In Portugal, especially, many seeming converts (conversos, Marranos) continued to practice and transmit Judaism in the privacy of their homes; over a hundred of them, as relapsos, fell victims to the Inquisition between 1565 and 1595. 4 Despite all dangers of detection, crypto-Jews found precarious place in Portuguese life as writers, professors, merchants, financiers, even as monks and priests. The most prominent physicians were secret Jews; and at Lisbon the Mendes family developed one of the greatest banking firms in Europe.

After the absorption of Portugal into Spain (1580), the activity of the Portuguese Inquisition increased; in the next twenty years there were fifty autos-da-fé, with 162 condemnations to death, and 2,979 penitents. A Franciscan friar, Diogo da Assumçao, aged twenty-five, was burned at Lisbon (1603) after revealing his conversion to Judaism. 5 Many Marranos, finding the Portuguese Inquisition more ferocious than the Spanish, migrated to Spain. In 1604, by a bribe of 1,860,000 ducats paid to Philip III, and lesser bribes to his ministers, they persuaded the King to obtain from Pope Clement VIII a bull directing the Portuguese inquisitors to release all their Marrano prisoners with merely spiritual penances. In one day (January 16, 1605) 410 such victims were freed. But the efficacy of such bribes diminished with time, and soon after the death of Philip III (1621) the Portuguese Terror was renewed. In 1623 a hundred “New Christians” were arrested in the little town of Montemor o Novo. At Coimbra, the cultural center of the kingdom, there were 247 such arrests in 1626, 218 in 1629, 247 in 1631. In twenty years (1620–40) 230 Portuguese Jews were burned in person, 161 in effigy, having escaped; and 4,995 were “reconciled” with lesser penalties. 6 Risking life and abandoning property, thousands of Marranos fled from Portugal, as formerly from Spain, to all quarters of the world.
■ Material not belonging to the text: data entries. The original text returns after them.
(** * SecureSphere login service: authentication core

    A shallow embedding of the Express/Mongoose backend
    (controllers/authController.js, models/User.js, routes/authRoutes.js,
    middleware/authMiddleware.js, server.js), of the checks of the browser
    client (script.js), and the properties of the register / login /
    profile / logout flow.

    Modelling conventions.
    - A JavaScript string is held as the bytes of its UTF-8 encoding, a
      [string].  [Str.length] is the JavaScript [length] (UTF-16 code
      units); [trim] removes the white space of JavaScript, inside and
      outside ASCII; the character classes of the patterns in use are sets
      of ASCII characters, which are single bytes.  [toLowerCase] maps the
      letters A to Z and keeps every other byte: the pattern of the schema
      admits ASCII only, and the case mapping of letters outside ASCII is
      not modelled.
    - [req.body], [req.cookies] and [req.headers] are JavaScript objects
      used as dictionaries: finite maps from field name to string.  A field
      that is absent from the map is [undefined].
    - The MongoDB collection is the list of its documents in insertion
      order; [findOne] and [findById] return the first match.
    - The libraries the code calls but does not contain (validator.js,
      bcryptjs, jsonwebtoken) are a record of functions, [Library]; what a
      theorem needs from them is a hypothesis of that theorem.  A library
      call that can throw returns an error or a value.
    - [process.env] is [Config]: each variable is a string, or unset.
    - [Date.now()], the bcrypt salt and the fresh ObjectId are read from an
      explicit environment, [Env]. *)

From Stdlib Require Import String Ascii List ZArith Bool Lia.
From stdpp Require Import base option gmap strings.
Import ListNotations.

Set Warnings "-register-all".

Local Open Scope Z_scope.
Local Open Scope string_scope.

(* ================================================================== *)
(** * JavaScript string primitives *)

Module Str.

Definition in_range (lo hi : nat) (c : ascii) : bool :=
  (lo <=? nat_of_ascii c)%nat && (nat_of_ascii c <=? hi)%nat.

Definition is_upper (c : ascii) : bool := in_range 65 90 c.
Definition is_lower (c : ascii) : bool := in_range 97 122 c.
Definition is_digit (c : ascii) : bool := in_range 48 57 c.

(** The regular expression class [\w]: [A-Za-z0-9_]. *)
Definition is_word (c : ascii) : bool :=
  is_upper c || is_lower c || is_digit c || Ascii.eqb c "_".

(** The white space of JavaScript (the class [\s]) inside ASCII:
    tab, line feed, vertical tab, form feed, carriage return, space. *)
Definition is_space (c : ascii) : bool :=
  in_range 9 13 c || Ascii.eqb c " ".

Definition lower_char (c : ascii) : ascii :=
  if is_upper c then ascii_of_nat (nat_of_ascii c + 32) else c.

(** [String.prototype.toLowerCase], on the letters A to Z (a character
    outside ASCII keeps its bytes). *)
Fixpoint toLowerCase (s : string) : string :=
  match s with
  | EmptyString => EmptyString
  | String c r => String (lower_char c) (toLowerCase r)
  end.

Definition is_byte (n : nat) (c : ascii) : bool :=
  Nat.eqb (nat_of_ascii c) n.

(** The white space of JavaScript outside ASCII, in UTF-8:
    U+00A0 is [C2 A0]; U+1680 is [E1 9A 80]; U+2000 to U+200A, U+2028,
    U+2029 and U+202F are [E2 80 80] to [E2 80 8A], [E2 80 A8],
    [E2 80 A9] and [E2 80 AF]; U+205F is [E2 81 9F]; U+3000 is
    [E3 80 80]; U+FEFF is [EF BB BF]. *)
Definition is_space2 (a b : ascii) : bool := is_byte 194 a && is_byte 160 b.
Lemma softsign_bounds (x : R) :
  softsign (fneg (Finite x)) = fneg (softsign (Finite x)) /\
  exists s g,
    softsign (Finite x) = Finite s /\ -1 <= s <= 1 /\
    softsign_gradient (Finite x) = Finite g /\ 0 <= g <= 1 /\
    g = (1 - Rabs s) * (1 - Rabs s).
Proof.
  pose proof (Rabs_pos x) as Hp.
  assert (Hd : 0 < / (1 + Rabs x)) by (apply Rinv_0_lt_compat; lra).
  assert (Hd1 : / (1 + Rabs x) <= 1).
  { rewrite <- Rinv_1 at 2. apply Rinv_le_contravar; lra. }
  assert (Hmul : (1 + Rabs x) * / (1 + Rabs x) = 1) by (apply Rinv_r; lra).
  split.
  - cbn [fneg]. rewrite !softsign_finite. cbn [fneg]. f_equal.
    rewrite Rabs_Ropp. field. lra.
  - rewrite softsign_finite, softsign_gradient_finite.
    do 2 eexists. split; [ reflexivity | ].
    assert (Habs : Rabs (x / (1 + Rabs x)) = Rabs x * / (1 + Rabs x)).
    { unfold Rdiv. rewrite Rabs_mult, (Rabs_pos_eq (/ _)) by lra. reflexivity. }
    split; [ | split; [ reflexivity | split ] ].
    + assert (Hlt : Rabs (x / (1 + Rabs x)) < 1) by (rewrite Habs; nra).
      apply Rabs_def2 in Hlt. lra.
    + replace (1 / ((1 + Rabs x) * (1 + Rabs x)))
        with (/ (1 + Rabs x) * / (1 + Rabs x)) by (field; lra).
      nra.
    + rewrite Habs. field. lra.
Qed.

(** X13: [softsign_gradient] is the derivative of [softsign] at every real
    number, 0 included; on finite values [softsign] is odd and lies
    between -1 and 1, and [softsign_gradient] is
    [(1 - |softsign x|)^2], between 0 and 1. *)
Theorem softsign_gradient_is_derivative :
  is_derivative_of softsign_gradient softsign /\
  forall x : R,
    softsign (fneg (Finite x)) = fneg (softsign (Finite x)) /\
    exists s g,
      softsign (Finite x) = Finite s /\ -1 <= s <= 1 /\
      softsign_gradient (Finite x) = Finite g /\ 0 <= g <= 1 /\
      g = (1 - Rabs s) * (1 - Rabs s).
Proof.
  split; [ exact softsign_gradient_derivative_everywhere | exact softsign_bounds ].
Qed.

(** * Further properties: loss functions *)

(** ** Losses that accumulate one real term per sample *)

(** A loop that adds the [i]-th term of a list to a finite accumulator
    at each index returns the sum of the list. *)
Lemma for_loop_accumulates (body : nat -> float -> result float)
    (terms : list R) :
  (forall i acc, (i < length terms)%nat ->
     body i (Finite acc) = Return (Finite (acc + nth i terms 0))) ->
  for_loop body 0 (length terms) (Finite 0) = Return (Finite (Rsum terms)).
Proof.
  intros Hbody.
  destruct (for_loop_invariant body
              (fun i acc => acc = Finite (Rsum (firstn i terms)))
              0 (length terms) (Finite 0)) as [acc [Hloop Hacc]].
  - reflexivity.
  - intros i acc Hi ->. eexists. split; [ apply Hbody; lia | ].
    rewrite (firstn_succ 0) by lia. rewrite Rsum_app. cbn [Rsum].
    f_equal. ring.
  - rewrite Hloop, Hacc. cbn [Nat.add]. rewrite firstn_all. reflexivity.
Qed.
The great majority of the Sephardic exiles sought refuge in Islam, and formed or joined Jewish settlements in North Africa, Salonika, Cairo, Constantinople, Adrianople, Smyrna, Aleppo, and Iran. In these centers the Jews were subject to political and economic disabilities, but rarely to physical persecution. Jews rose to prominence not only as physicians but in affairs of state. Joseph Nassi, a Marrano, was a favorite of Selim II, and as Duke of Naxos (1566) he received the revenues of ten islands in the Aegean. 7 A German Jew, Solomon ben Nathan Ashkenazi, was Turkey’s ambassador to Vienna in 1571, and negotiated there the peace that for a time ended war with the Porte.
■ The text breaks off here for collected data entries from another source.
(** X5.  The sidebar is in the tree exactly when the last click was on
    the menu button: it is closed at first, a click on the menu button
    opens it, a click on its close button closes it, and no key event
    or editor update in between changes it. *)
Theorem sidebar_follows_last_click
    (props : Props) (evs evs' : list Event) :
  forallb (fun ev => negb (is_click ev)) evs' = true ->
  sidebar_shown (App props (store (run props (evs ++ ClickMenu :: evs')))) = true /\
  sidebar_shown (App props (store (run props (evs ++ ClickClose :: evs')))) = false /\
  sidebar_shown (App props (store (run props evs'))) = false.
Proof.
  intros Hk. cbn [App sidebar_shown]. rewrite !run_cons_split.
  rewrite !run_from_no_click by
    (try exact Hk; apply step_Mounted, run_Mounted).
  repeat split.
  unfold run. fold (run_from props (mount props) evs').
  rewrite run_from_no_click; [reflexivity | apply mount_Mounted | exact Hk].
Qed.

Lemma sidebar_follows_last_click_witness :
  let before := [ClickMenu; ClickClose; command "i"] in
  let after := [typed "x"; command "Escape";
                Updated (mkViewUpdate true true (mkEditorState ["x"] 1))] in
  sidebar_shown (App [] (store (run [] (before ++ ClickMenu :: after)))) = true /\
  sidebar_shown (App [] (store (run [] (before ++ ClickClose :: after)))) = false /\
  sidebar_shown (App [] (store (run [] after))) = false.
Proof.
  cbn zeta.
  apply (sidebar_follows_last_click []
           [ClickMenu; ClickClose; command "i"]
           [typed "x"; command "Escape";
            Updated (mkViewUpdate true true (mkEditorState ["x"] 1))]).
  reflexivity.
Defined.

(** X6.  The key handler and the sidebar buttons act on different
    cells: on a mounted component, a key event, whether or not it
    reaches the handler, and a click on the menu button or on the close
    button give the same component in either order. *)
Theorem key_commutes_with_sidebar_clicks
    (props : Props) (c : Component) (e : KeyboardEvent) (h : bool) :
  Mounted c ->
  step props (step props c ClickMenu) (KeyDown e h) =
    step props (step props c (KeyDown e h)) ClickMenu /\
  step props (step props c ClickClose) (KeyDown e h) =
    step props (step props c (KeyDown e h)) ClickClose.
Proof.
  intros Hc. destruct h; [split; reflexivity |].
  destruct (Mounted_inv c Hc) as (s & w & -> & Ew).
  rewrite !step_eq. split.
  - rewrite (handle_KeyDown_eq s w e Ew), !(proj1 (handle_Click_eq _ _)).
    rewrite (handle_KeyDown_eq _ w e) by exact Ew. reflexivity.
  - rewrite (handle_KeyDown_eq s w e Ew), !(proj2 (handle_Click_eq _ _)).
    rewrite (handle_KeyDown_eq _ w e) by exact Ew. reflexivity.
Qed.

Lemma key_commutes_with_sidebar_clicks_witness :
  let c := run [] [command "i"; typed "v"] in
  step [] (step [] c ClickMenu) (typed "i") =
    step [] (step [] c (typed "i")) ClickMenu /\
  step [] (step [] c ClickClose) (typed "i") =
    step [] (step [] c (typed "i")) ClickClose.
Proof.
  cbn zeta.
  apply (key_commutes_with_sidebar_clicks [] (run [] [command "i"; typed "v"])
           (mkKeyboardEvent "i") false).
  split; reflexivity.
Defined.

(** ** The effect's guard *)

(** X7.  The effect returns at once when the container ref is not
    attached, and it is not run again: then no editor is ever created,
    whatever events follow, there is no document, and the mode label
    stays NORMAL.  With the ref attached, mounting is [mount]. *)
Theorem no_container_no_editor (props : Props) (evs : list Event) :
  let c := run_from props (mount_with props false) evs in
  view (store c) = None /\
  installed c = None /\
  document_text c = None /\
  vimMode (store c) = NORMAL /\
  mount_with props true = mount props.
Proof.
  cbn zeta.
  destruct (run_from_Detached props evs (mount_with props false)) as (Hi & Hv & Hm).
  { repeat split. }
  unfold document_text. rewrite Hv. repeat split; assumption.
Qed.

(** ** A handler called twice *)

(** X8.  Each handler of [App] sets its cell to a value that does not
    depend on the cell: on a mounted component, when the same handler
    call happens twice in a row (the same key reaching [App]'s handler
    twice, as a character typed twice in vim's insert mode does, or a
    button clicked twice), the second call changes nothing. *)
Theorem second_handler_call_changes_nothing
    (props : Props) (c : Component) (e : KeyboardEvent) :
  Mounted c ->
  step props (step props c (KeyDown e false)) (KeyDown e false)
    = step props c (KeyDown e false) /\
  step props (step props c ClickMenu) ClickMenu = step props c ClickMenu /\
  step props (step props c ClickClose) ClickClose = step props c ClickClose.
Proof.
  intros Hc. destruct (Mounted_inv c Hc) as (s & w & -> & Ew).
  rewrite !step_eq. repeat split.
  rewrite (handle_KeyDown_eq s w e Ew).
  rewrite (handle_KeyDown_eq _ w e) by exact Ew.
  cbn [vimMode isSidebarOpen view].
  destruct (key e =? "Escape"); [reflexivity |].
  destruct ((key e =? "i") || (key e =? "a")); [reflexivity |].
  destruct (key e =? "v"); reflexivity.
Qed.

Lemma second_handler_call_changes_nothing_witness :
  let c := run [] [command "i"; typed "v"; ClickMenu] in
  step [] (step [] c (typed "i")) (typed "i") = step [] c (typed "i") /\
  step [] (step [] c ClickMenu) ClickMenu = step [] c ClickMenu /\
  step [] (step [] c ClickClose) ClickClose = step [] c ClickClose.
Proof.
  cbn zeta.
  apply (second_handler_call_changes_nothing []
           (run [] [command "i"; typed "v"; ClickMenu]) (mkKeyboardEvent "i")).
  split; reflexivity.
Defined.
In Italy the fortunes of the Jews fluctuated with the needs and moods of dukes and popes. In Milan and Naples, ruled by Spain, life was almost impossible for them; in 1669 an explicit decree expelled them from all Spanish possessions. In Pisa and Livorno (Leghorn) the Tuscan grand dukes gave them nearly complete liberty, being anxious to develop the commerce of these free ports. A charter granted in 1593 to merchants in these cities was in effect an invitation to Marranos: “We desire that . . . no Inquisition, Visitation, Denunciation, or Accusal shall be made against you or your families, even though, during the past, they may have lived outside our dominions in the guise of Christians, or with the name of being such.” 8 The plan succeeded; Livorno flourished; and the Jewish community there, exceeded in number only by those in Rome and Venice, became famous for its culture as well as its wealth.
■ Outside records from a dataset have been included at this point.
Lemma picking_exhaust pq0 n : ∀ pq neighbors,
  NoDup (item <$> pq0) → picking pq0 pq neighbors → length pq < n →
  repeat_n n (λ '(pq, neighbors),
                '(neighbor, pq) ← Heapq.heappop Entry_lt pq;
                Ok (pq, neighbors ∪ {[item neighbor]})) (pq, neighbors)
  = Raise IndexError.
Proof.
  induction n as [|n IH]; intros pq neighbors Hnd Hpick Hn; [lia|].
  rewrite repeat_n_S. destruct pq as [|e pq]; [done|].
  destruct (picking_step pq0 (e :: pq) neighbors Hnd Hpick) as (r & pq1 & Hpop & Hpick1 & Hlen);
    [done|].
  rewrite Hpop. simpl. apply IH; [done..|]. simpl in Hlen, Hn. lia.
Qed.

Lemma picking_start pq0 :
  Heapq.is_heap Entry_lt pq0 → NoDup (item <$> pq0) → picking pq0 pq0 ∅.
Proof.
  intros Hheap Hnd. split_and!; try done; try set_solver; auto.
Qed.

(** [node_neighbors] on a square weight table: for [0 <= k <= N] a set
    of [k] nodes below [N], none of the nodes left out being closer to
    [i] than a chosen one; for [k > N] the queue runs empty. *)
Lemma node_neighbors_spec g (k : Z) i :
  square (length (nodes g)) (full_weights g) → i < length (nodes g) →
  ((0 ≤ k ≤ Z.of_nat (length (nodes g)))%Z →
     ∃ neighbors, node_neighbors g k i = Ok neighbors
       ∧ size neighbors = Z.to_nat k
       ∧ (∀ j, j ∈ neighbors → j < length (nodes g))
       ∧ (∀ j j' x x', j ∈ neighbors → j' ∉ neighbors →
            entry (full_weights g) i j = Some x → entry (full_weights g) i j' = Some x' →
            (Qabs x' <= Qabs x)%Q))
  ∧ ((Z.of_nat (length (nodes g)) < k)%Z → node_neighbors g k i = Raise IndexError).
Proof.
  intros Hsq Hi. unfold node_neighbors.
  destruct (neighbor_queue g i Hsq Hi) as (cand & -> & Hitems & Hprio). simpl.
  destruct (heapify_spec Entry_lt Entry_lt_irrefl Entry_lt_asym Entry_le_trans cand)
    as (pq0 & -> & Hheap & Hperm). simpl.
  assert (item <$> pq0 ≡ₚ seq 0 (length (nodes g))) as Hitems0 by (by rewrite Hperm, Hitems).
  assert (NoDup (item <$> pq0)) as Hnd0 by (rewrite Hitems0; apply NoDup_seq).
  assert (length pq0 = length (nodes g)) as Hlen0.
  { rewrite <- (length_fmap item), Hitems0. apply length_seq. }
  pose proof (picking_start pq0 Hheap Hnd0) as Hstart.
  split.
  - intros Hk.
    destruct (picking_turns pq0 (Z.to_nat k) pq0 ∅ Hnd0 Hstart)
      as (pq' & S' & -> & Hpick & Hlen); [lia|].
    simpl. exists S'. split; [done|].
    destruct Hpick as (_ & _ & Hsub & Hpicked & Hcover & Hsize & Hle).
    split_and!.
    + lia.
    + intros j Hj. destruct (Hpicked j Hj) as [Hin _].
      rewrite Hitems0 in Hin. apply elem_of_seq in Hin. lia.
    + intros j j' x x' Hj Hj' Hx Hx'.
      destruct (Hpicked j Hj) as [(e & -> & He)%list_elem_of_fmap _].
      assert (j' ∈ item <$> pq0) as (e' & -> & He')%list_elem_of_fmap.
      { rewrite Hitems0. apply elem_of_seq.
        destruct (square_entry_lt _ _ _ _ _ Hsq Hx'). lia. }
      destruct (Hcover e' He') as [?|Hq]; [done|].
      pose proof (Hle e e' He Hj Hq) as Hpe.
      destruct (Hprio e) as (y & Hy & Hpy); [by rewrite <- Hperm|].
      destruct (Hprio e') as (y' & Hy' & Hpy'); [by rewrite <- Hperm|].
      rewrite Hx in Hy. rewrite Hx' in Hy'. simplify_eq.
      rewrite Hpy, Hpy' in Hpe.
      apply Qopp_le_compat in Hpe. by rewrite !Qopp_involutive in Hpe.
  - intros Hk. rewrite (picking_exhaust pq0 (Z.to_nat k) pq0 ∅ Hnd0 Hstart); [done|lia].
Qed.


(** ** The edges of the lattice *)

(** A loop whose turns only add to a set adds the union of what the
    turns add. *)
Lemma for_each_union {A S P} (E : S → P → Prop) (W : A → P → Prop) (xs : list A)
    (body : A → S → res S) :
  (∀ x s s', x ∈ xs → body x s = Ok s' → ∀ p, E s' p ↔ E s p ∨ W x p) →
  ∀ s s', for_each xs body s = Ok s' →
    ∀ p, E s' p ↔ E s p ∨ ∃ x, x ∈ xs ∧ W x p.
Proof.
  induction xs as [|x xs IH]; intros Hbody s s' Hrun p; simpl in Hrun.
  - simplify_eq. split; [by left|]. intros [?|(x & Hx & _)]; [done|]. by apply elem_of_nil in Hx.
  - destruct (body x s) as [s1| |] eqn:Hs1; simpl in Hrun; try done.
    rewrite (IH (λ y u u' Hy, Hbody y u u' (list_elem_of_further _ _ _ Hy)) _ _ Hrun p).
    rewrite (Hbody x s s1 ltac:(left) Hs1 p). split.
    + intros [[?|?]|(y & Hy & ?)]; [by left|right; exists x; split; [left|done]|].
      right. exists y. split; [by right|done].
    + intros [?|(y & [->|Hy]%elem_of_cons & ?)]; [by left; left|by left; right|].
      right. by exists y.
Qed.

Lemma make_edge_adds i j g g' :
  make_edge i j g = Ok g' →
  ∀ p : nat * nat, entry (adj_matrix g') p.1 p.2 = Some 1%Z
    ↔ entry (adj_matrix g) p.1 p.2 = Some 1%Z ∨ (p = (i, j) ∨ p = (j, i)).
Proof.
  intros (_ & _ & _ & _ & _ & Ha & _)%make_edge_spec [a c]. simpl. rewrite Ha.
  case_bool_decide as Hp; split; try naive_solver.
Qed.

(** The loop of lines 231-237 puts a one exactly at the pairs [(i, j)]
    and [(j, i)] for which [j] was chosen for a node [i < N] and, when
    [intersection] is set, [i] was chosen for [j] as well. *)
Lemma lattice_edges_ones N neighbors intersection g0 g :
  lattice_edges N neighbors intersection g0 = Ok g →
  ∀ a c, entry (adj_matrix g) a c = Some 1%Z
    ↔ entry (adj_matrix g0) a c = Some 1%Z
      ∨ ∃ i j, i < N ∧ chosen neighbors i j
               ∧ (intersection = true → chosen neighbors j i)
               ∧ ((a = i ∧ c = j) ∨ (a = j ∧ c = i)).
Proof.
  unfold lattice_edges. intros Hrun a c.
  set (E := λ (g : HopfieldGraph) (p : nat * nat), entry (adj_matrix g) p.1 p.2 = Some 1%Z).
  set (W := λ i (p : nat * nat),
         ∃ j, chosen neighbors i j ∧ (intersection = true → chosen neighbors j i)
              ∧ (p = (i, j) ∨ p = (j, i))).
  assert (E g (a, c) ↔ E g0 (a, c) ∨ ∃ i, i ∈ seq 0 N ∧ W i (a, c)) as Hiff.
  { refine (for_each_union E W _ _ _ _ _ Hrun (a, c)).
    clear. intros i g g' _ Hbody p.
    destruct (neighbors !! i) as [ni|] eqn:Hni; simpl in Hbody; [|done].
    set (V := λ j (p : nat * nat),
           (intersection = true → chosen neighbors j i) ∧ (p = (i, j) ∨ p = (j, i))).
    assert (E g' p ↔ E g p ∨ ∃ j, j ∈ elements ni ∧ V j p) as Hin.
    { refine (for_each_union E V _ _ _ _ _ Hbody p).
      clear Hbody. intros j u u' _ Hstep q. subst E V. simpl. destruct intersection.
      - destruct (neighbors !! j) as [nj|] eqn:Hnj; simpl in Hstep; [|done].
        case_bool_decide as Hmut.
        + rewrite (make_edge_adds _ _ _ _ Hstep q). split; [|naive_solver].
          intros [?|?]; [by left|right]. split; [|done]. intros _. by exists nj.
        + simplify_eq. split; [by left|]. intros [?|[Hch _]]; [done|].
          destruct (Hch eq_refl) as (nj' & ? & ?). by simplify_eq.
      - rewrite (make_edge_adds _ _ _ _ Hstep q). naive_solver. }
    rewrite Hin. subst W V. simpl. split; (intros [?|Hw]; [by left|right]).
    - destruct Hw as (j & Hj%elem_of_elements & ? & ?). exists j.
      split_and!; [by exists ni|done..].
    - destruct Hw as (j & (ni' & ? & Hj) & ? & ?). simplify_eq.
      exists j. split; [by apply elem_of_elements|]. by split. }
  subst E W. simpl in Hiff. rewrite Hiff.
  split; (intros [?|Hw]; [by left|right]).
  - destruct Hw as (i & Hi%elem_of_seq & j & ? & ? & Hp). exists i, j.
    split_and!; [lia|done|done|naive_solver].
  - destruct Hw as (i & j & Hi & ? & ? & Hp). exists i. split; [apply elem_of_seq; lia|].
    exists j. split_and!; [done|done|naive_solver].
Qed.

Lemma trained_empty_adj N states a c :
  entry (adj_matrix (train (HopfieldGraph_init (empty_graph N) states))) a c ≠ Some 1%Z.
Proof. simpl. rewrite tabulate_entry. by case_bool_decide. Qed.

(** X8. The ones of the adjacency matrix [hopfield_lattice] returns are
    the pairs of a node and one of its chosen neighbours, in both
    directions, restricted to mutual choices when [intersection] is set. *)
Theorem hopfield_lattice_edges states k intersection g :
  hopfield_lattice states k intersection = Ok g →
  ∃ N neighbors,
    pattern_length states = Ok N
    ∧ nearest_neighbors (train (HopfieldGraph_init (empty_graph N) states)) k = Ok neighbors
    ∧ ∀ a c, entry (adj_matrix g) a c = Some 1%Z
        ↔ ∃ i j, i < N ∧ chosen neighbors i j
                 ∧ (intersection = true → chosen neighbors j i)
                 ∧ ((a = i ∧ c = j) ∨ (a = j ∧ c = i)).
Proof.
  unfold hopfield_lattice.
  destruct (pattern_length states) as [N| |] eqn:HN; simpl; try done.
  destruct (nearest_neighbors _ k) as [neighbors| |] eqn:Hnb; simpl; try done.
  destruct (lattice_edges N neighbors intersection _) as [g1| |] eqn:Hloop; simpl; try done.
  intros [= <-]. exists N, neighbors. split_and!; [done..|].
  intros a c. simpl. rewrite (lattice_edges_ones _ _ _ _ _ Hloop a c).
  split; [|by right]. intros [Hold|?]; [|done]. by apply trained_empty_adj in Hold.
Qed.

Lemma hopfield_lattice_edges_witness :
  ∃ g, hopfield_lattice Demo.patterns 1 true = Ok g
       ∧ ∃ N neighbors,
           pattern_length Demo.patterns = Ok N
           ∧ nearest_neighbors (train (HopfieldGraph_init (empty_graph N) Demo.patterns)) 1
             = Ok neighbors
           ∧ ∀ a c, entry (adj_matrix g) a c = Some 1%Z
               ↔ ∃ i j, i < N ∧ chosen neighbors i j
                        ∧ (true = true → chosen neighbors j i)
                        ∧ ((a = i ∧ c = j) ∨ (a = j ∧ c = i)).
Proof.
  eexists. split; [vm_compute; reflexivity|].
  apply (hopfield_lattice_edges Demo.patterns 1 true). vm_compute. reflexivity.
Defined.

(** ** The range of the neighbour count *)

Lemma mapM_total {A B} (P : A → B → Prop) (f : A → res B) (l : list A) :
  (∀ x, x ∈ l → ∃ y, f x = Ok y ∧ P x y) →
  ∃ l', mapM f l = Ok l' ∧ Forall2 P l l'.
Proof.
  induction l as [|x l IH]; intros Hf.
  { exists []. split; [done|constructor]. }
  destruct (Hf x) as (y & Hy & HP); [left|].
  destruct IH as (l' & Hl' & Hall); [intros; apply Hf; by right|].
  exists (y :: l'). simpl. rewrite Hy. simpl. rewrite Hl'. simpl.
  split; [done|by constructor].
Qed.

Lemma for_each_total {A S} (P : S → Prop) (xs : list A) (body : A → S → res S) :
  (∀ x s, x ∈ xs → P s → ∃ s', body x s = Ok s' ∧ P s') →
  ∀ s, P s → ∃ s', for_each xs body s = Ok s' ∧ P s'.
Proof.
  induction xs as [|x xs IH]; intros Hbody s Hs; [by exists s|].
  destruct (Hbody x s) as (s1 & Hs1 & HP1); [left|done|].
  destruct (IH (λ y u Hy, Hbody y u (list_elem_of_further _ _ _ Hy)) s1 HP1) as (s' & Hrun & HP').
  exists s'. simpl. rewrite Hs1. simpl. done.
Qed.

Lemma filter_none {A} (P : A → Prop) `{∀ x, Decision (P x)} (l : list A) :
  (∀ x, x ∈ l → ¬ P x) → filter P l = [].
Proof.
  induction l as [|x l IH]; intros Hl; [done|].
  rewrite filter_cons_False by (apply Hl; left). apply IH. intros y Hy. apply Hl. by right.
Qed.

Lemma node_neighbors_clamp g (k : Z) i :
  node_neighbors g k i = node_neighbors g (Z.of_nat (Z.to_nat k)) i.
Proof. unfold node_neighbors. by rewrite Nat2Z.id. Qed.

(** X7. On a square weight table of [N] rows and for [0 <= k <= N],
    [nearest_neighbors] answers one set per node, each of exactly [k]
    nodes below [N], and no node left out of the set of [i] has a weight
    to [i] of larger magnitude than a chosen one.  For [k > N >= 1] the
    queue runs empty and the call raises [IndexError]. *)
Theorem nearest_neighbors_top_k g (k : Z) :
  square (length (nodes g)) (full_weights g) →
  ((0 ≤ k ≤ Z.of_nat (length (nodes g)))%Z →
     ∃ neighbors, nearest_neighbors g k = Ok neighbors
       ∧ length neighbors = length (nodes g)
       ∧ ∀ i ni, neighbors !! i = Some ni →
           size ni = Z.to_nat k
           ∧ (∀ j, j ∈ ni → j < length (nodes g))
           ∧ (∀ j j' x x', j ∈ ni → j' ∉ ni →
                entry (full_weights g) i j = Some x →
                entry (full_weights g) i j' = Some x' →
                (Qabs x' <= Qabs x)%Q))
  ∧ ((Z.of_nat (length (nodes g)) < k)%Z → 0 < length (nodes g) →
       nearest_neighbors g k = Raise IndexError).
Proof.
  intros Hsq. unfold nearest_neighbors. split.
  - intros Hk.
    destruct (mapM_total
      (λ i ni, size ni = Z.to_nat k
         ∧ (∀ j, j ∈ ni → j < length (nodes g))
         ∧ (∀ j j' x x', j ∈ ni → j' ∉ ni →
              entry (full_weights g) i j = Some x →
              entry (full_weights g) i j' = Some x' →
              (Qabs x' <= Qabs x)%Q))
      (node_neighbors g k) (seq 0 (length (nodes g)))) as (neighbors & Hrun & Hall).
    { intros i Hi%elem_of_seq.
      destruct (node_neighbors_spec g k i Hsq) as [Hin _]; [lia|].
      destruct (Hin Hk) as (ni & ? & ?). by exists ni. }
    exists neighbors. split; [done|]. split.
    { apply Forall2_length in Hall. by rewrite length_seq in Hall. }
    intros i ni Hni.
    destruct (Forall2_lookup_r _ _ _ _ _ Hall Hni) as (i' & Hi' & HP).
    apply lookup_seq in Hi' as [-> _]. done.
  - intros Hk HN. destruct (length (nodes g)) as [|N] eqn:HlenN; [lia|].
    simpl. destruct (node_neighbors_spec g k 0 ltac:(by rewrite HlenN)) as [_ Hout]; [lia|].
    rewrite Hout; [done|lia].
Qed.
The Venetian Senate, fearing the relationships of the Jews with Turkey, repeatedly expelled them, and repeatedly allowed them to return as a valuable element not only in commerce and finance but in industry; Jewish enterprises in Venice employed four thousand Christian workingmen. 9 German and Oriental, as well as Sephardic, Jews settled there, and the Senate protected them from the Inquisition. They lived nearly all in the Giudecca, or Jewish quarter, but were not confined to it; this “ghetto” included many rich families, fine homes, and a luxuriously furnished synagogue built in 1584, and rebuilt in 1655 under the supervision of the famous architect Baldassare Longhena. The six thousand Jews of Venice had the highest cultural level of any Jewish community in this age.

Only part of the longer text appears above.